The Tab Meets: Albert Herring
DANIEL LEWIS interviews the directors behind the latest student opera before their show opens next week
Earlier this week, we met with George Kan and Benedict Kearns, the director and musical director at the helm of CUOS’ latest offering, Albert Herring—a comic opera by Benjamin Britten set in a small market town in 1950’s Suffolk.
With just under week until the curtains go up at the Fitzpatrick Hall at Queens’, we decided to drop in on this directing duo.
They proved quite the double act.
How have you found directing this opera?
BK: It’s been a really eye-opening experience working with a lesser-known Britten score. It’s been fantastically rewarding seeing it as it’s grown and developed, especially when the drama came in after the music rehearsals.
That was a particularly exciting time, to see it actually become the opera. And putting bits together and having rehearsals with the orchestra with singers, that will be really exciting. There’s always something to look forward to.
GK: So it’s very exciting. [wry laugh]
Have you directed any opera before?
GK: Um, no. I’m not musical. I can’t read music. I can follow it on the sheet but—Benedict’s been writing down all the things I say, like instead of the libretto I’ll say ‘singing score’.
I’ll use terms that often don’t fit and the cast laugh…
You mentioned that it is a lesser-known opera. Why were you keen to put it on?
BK: Well, it’s not well-suited to big opera houses. It’s a chamber orchestra, it’s a small cast and there’s no chorus.
Also, it’s quite hard to choose a student opera because of vocal demands or length but this opera is often done by music colleges because it gives 13 people a really good sing.
So everyone has a role, gets stage time and some independence.
So would you consider this an ambitious choice?
BK: I would say it’s quite ambitious. Britten is not an easy composer. Without the drama, the score is really dense and tricky and the singers are doing amazingly well with it.
GK: Benedict is very harsh on them.
BK: Am I?
GK: My favourite note was after the end of going through a scene—he just went “30 percent more words.”
Why do you think this opera will appeal to a Cambridge audience?
GK: For me, when we were choosing possible operas, Benedict and our producer would come up with ideas and I would sit and watch a YouTube version of them to see if I liked it or not…
BK: He saw loads of operas.
GK: …and Britten was one I could do, I think.
I mean, for people who aren’t opera fanatics I think Britten is more approachable – it’s a little more theatrical, more dynamic.
BK: George’s original desires for the opera were 1) it had to be really dark and 2) it had to have chorus. And now, we’re doing a comedy with no chorus.
GK: But in fact, Albert Herring is quite dark, quite melodramatic. When it’s being sad, I think it’s at its funniest in a way.

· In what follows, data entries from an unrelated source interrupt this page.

(** strom-storage-protocol/src/writer.rs:1304-1325, [admit_close]. *)
Definition admit_close (admitted : Forest) (path : StreamPath) (batch : BatchId) :
    Exec (Result AdmissionRefusal CloseAdmission) :=
  let!? uid := Ret (resolve_live_uid admitted path) in
  let! record := expect (record admitted uid) in
  if is_closed (lifecycle record) then Ret (Ok CloseAlreadyClosed)
  else
    let!? admitted := apply_fact admitted batch (StreamClosed path uid) in
    Ret (Ok (CloseFact admitted)).

(** strom-storage-protocol/src/writer.rs:1327-1340, [admit_delete]. *)
Definition admit_delete (admitted : Forest) (path : StreamPath) (batch : BatchId) :
    Exec (Result AdmissionRefusal AdmittedCommand) :=
  let!? uid := Ret (resolve_live_uid admitted path) in
  apply_fact admitted batch (StreamDeleted path uid).

(** strom-storage-protocol/src/writer.rs:1380-1383, [pending_facts]. *)
Definition pending_facts (facts : list OperationFact) : Exec WalFacts :=
  expect_ok (WalFacts_try_from facts).

(** * The machine *)

(** strom-storage-protocol/src/writer.rs:553-611, [WriterMachine::from_recovery]. *)
Definition from_recovery (recovery : WriterRecovery) (flush_interval_min flush_buffer_bytes : Z) :
    Exec WriterMachine :=
  let seal := recovery_seal recovery in
  let durable_batch := recovery_durable_batch recovery in
  assert! bool_decide (claim_generation (recovery_claim recovery) = seal_generation seal) in
  assert! (match replay_batch (seal_replay seal) with
           | None => true
           | Some cut => coord_leb cut durable_batch
           end) in
  let! next_batch := expect_ok (successor durable_batch) in
  assert! ((1 <=? flush_buffer_bytes) && (flush_buffer_bytes <=? WAL_ENCODED_BYTES_MAX)) in
  let forest := mk_rooted (recovery_durable recovery) 0 in
  Ret {| w_started := false;
         w_claim := recovery_claim recovery;
         w_seal := seal;
         w_base := recovery_base recovery;
         w_admitted := forest;
         w_durable := forest;
         w_durable_batch := durable_batch;
         w_next_batch := next_batch;
         w_pending := barrier_new;
         w_flight := None;
         w_flush_interval_min := flush_interval_min;
         w_flush_buffer_bytes := flush_buffer_bytes;
         w_last_flush_started_at := None;
         w_flush_armed := false;
         w_checkpoint_attempt := 0;
         w_last_checkpoint_attempted_cut := None;
         w_retry_checkpoint_at := None;
         w_checkpoint := None;
         w_collector := None;
         w_ingress_open := true;
         w_next_root := 1 |}.
(** One iteration: it returns; a live state keeps the invariant; a clean shutdown
    leaves nothing queued or in flight; any other exit sends nothing. *)
Lemma react_ok s now event s1 :
  sys_inv s → w_checkpoint_attempt (s_machine s) < u64_max → observes s event s1 →
  ∃ s' exit, react s1 now event = Ret (s', exit) ∧
    s_received s' = s_received s1 ∧ s_wal s' = s_wal s1 ∧
    match exit with
    | None => sys_inv s'
    | Some Shutdown => linked (s_machine s') (s_interp s') (s_received s') (s_wal s') ∧
        flight_completions (s_machine s') = [] ∧ pending_completions (s_machine s') = [] ∧
        w_checkpoint (s_machine s') = None
    | Some _ => s_interp s' = s_interp s1
    end.
Proof using HL RL SL.
  intros [I L _] Hatt Ho. pose proof (observes_enabled _ _ _ I L Ho) as Hen.
  assert (s_machine s1 = s_machine s) as Hm by (by destruct Ho).
  destruct (handle_ok (s_machine s) now event I Hen Hatt)
    as (m' & outs & exit & Hh & Hd & Hlen & Hact & Hinv).
  unfold react, execute_step. rewrite Hm, Hh. cbn [exec_bind step_outputs step_exit].
  rewrite (proj2 (Z.leb_le _ _)) by done.
  assert ((match exit with Some _ => forallb is_action outs | None => true end) = true) as ->.
  { destruct exit; [|done]. by apply Hact. }
  destruct Hd as [m' exit Hx|m1 outs1 m' outs exit Ha C1 Hs].
  - cbn [execute_outputs exec_bind]. eexists _, _. split; [reflexivity|]. by destruct exit.
  - destruct (set_started_inv _ I) as [C0 _].
    assert (∃ i1, execute_outputs (s_interp s1) outs1 = Ret i1 ∧
      linked m1 i1 (s_received s1) (s_wal s1)) as (i1 & Hi1 & L1).
    { destruct (w_started (s_machine s)) eqn:Hst.
      - assert (set_started true (s_machine s) = s_machine s) as Hs0
          by (destruct (s_machine s); simpl in *; by subst).
        rewrite Hs0 in *. by eapply applied_linked.
      - destruct Ho; try congruence. inversion Ha; subst. eexists. split; [reflexivity|].
        by apply linked_started. }
    assert (w_checkpoint_attempt m1 = w_checkpoint_attempt (s_machine s)) as Hat1.
    { inversion Ha as [|env mm o Hadm| | | | | | | | | |]; subst; try done.
      by apply admit_attempt in Hadm as [? _]. }
    destruct (scheduled_linked m1 now (s_interp s1) i1 _ _ outs1 m' outs exit C1
      ltac:(lia) Hi1 L1 Hs) as (i' & Hi' & L').
    rewrite Hi'. cbn [exec_bind]. eexists _, _. split; [reflexivity|]. split; [done|]. split; [done|].
    simpl. destruct Hs as [m2 fl mm input Hf Hop Ht|mm fl Hf Hop|mm fl Hf Hop Hfl Hck Hp|mm fl Hf Hop Hlive].
    + split; [by apply Hinv|done|]. destruct (flushed_frame _ _ _ _ Hf) as (Hop2 & _ & Hat2 & _).
      destruct (flushed_inv _ _ _ _ C1 Hf) as [C2 _].
      destruct (take_checkpoint_ok m2 C2) as (m3 & o & Ht' & _ & _ & _ & _ & Hop3 & _);
        [congruence|lia|]. rewrite Ht in Ht'. injection Ht' as <- <-. simpl. congruence.
    + split; [by apply Hinv|done|]. destruct (flushed_frame _ _ _ _ Hf) as (Hop2 & _).
      simpl. congruence.
    + unfold flight_completions, pending_completions. by rewrite Hfl, Hp.
    + split; [by apply Hinv|done|]. done.
Qed.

And the other thing is that it’s in English and not a translation and it’s a quite recent opera which might be good thing for people who aren’t that used to opera.
Are there any themes that might chime with students?
BK: Well, as with a lot of Britten, it deals with the individual against society…
GK: Outcast! Adolescent! Puberty! Young love! [laughs]
BK: Anyone can relate to it…
GK: Also, it is set in a little fictional village called Loxford and I think we’re in a place where people are quite familiar with the little village mentality.
BK: Have you seen “Hot Fuzz”? I always think of it as the ‘Hot Fuzz mentality’—it’s that idea that everything is O.K., we’re all happy, there’s organised fun—but with those real undercurrents of tension and anger and hatred.
It all bubbles beneath the surface before exploding towards the end.
Very Cambridge. So, three words each to describe the opera?
GK: Mine can be: See. It. Yourself.
BK: You’re using one of your words as ‘it’? I’m going to go with: [thinks] Edgy. As. Fuck.
Right. And finally, your favourite type of fish?
BK: I’m a real sucker for smoked salmon…
GK: I have a lot of tinned mackerel…[silence] I’m being very honest in this interview.
Albert Herring is running at the Fitzpatrick Hall, Queens’ College from 4th to 8th November at 7.45p.m. Tickets are available from ADC Ticketing.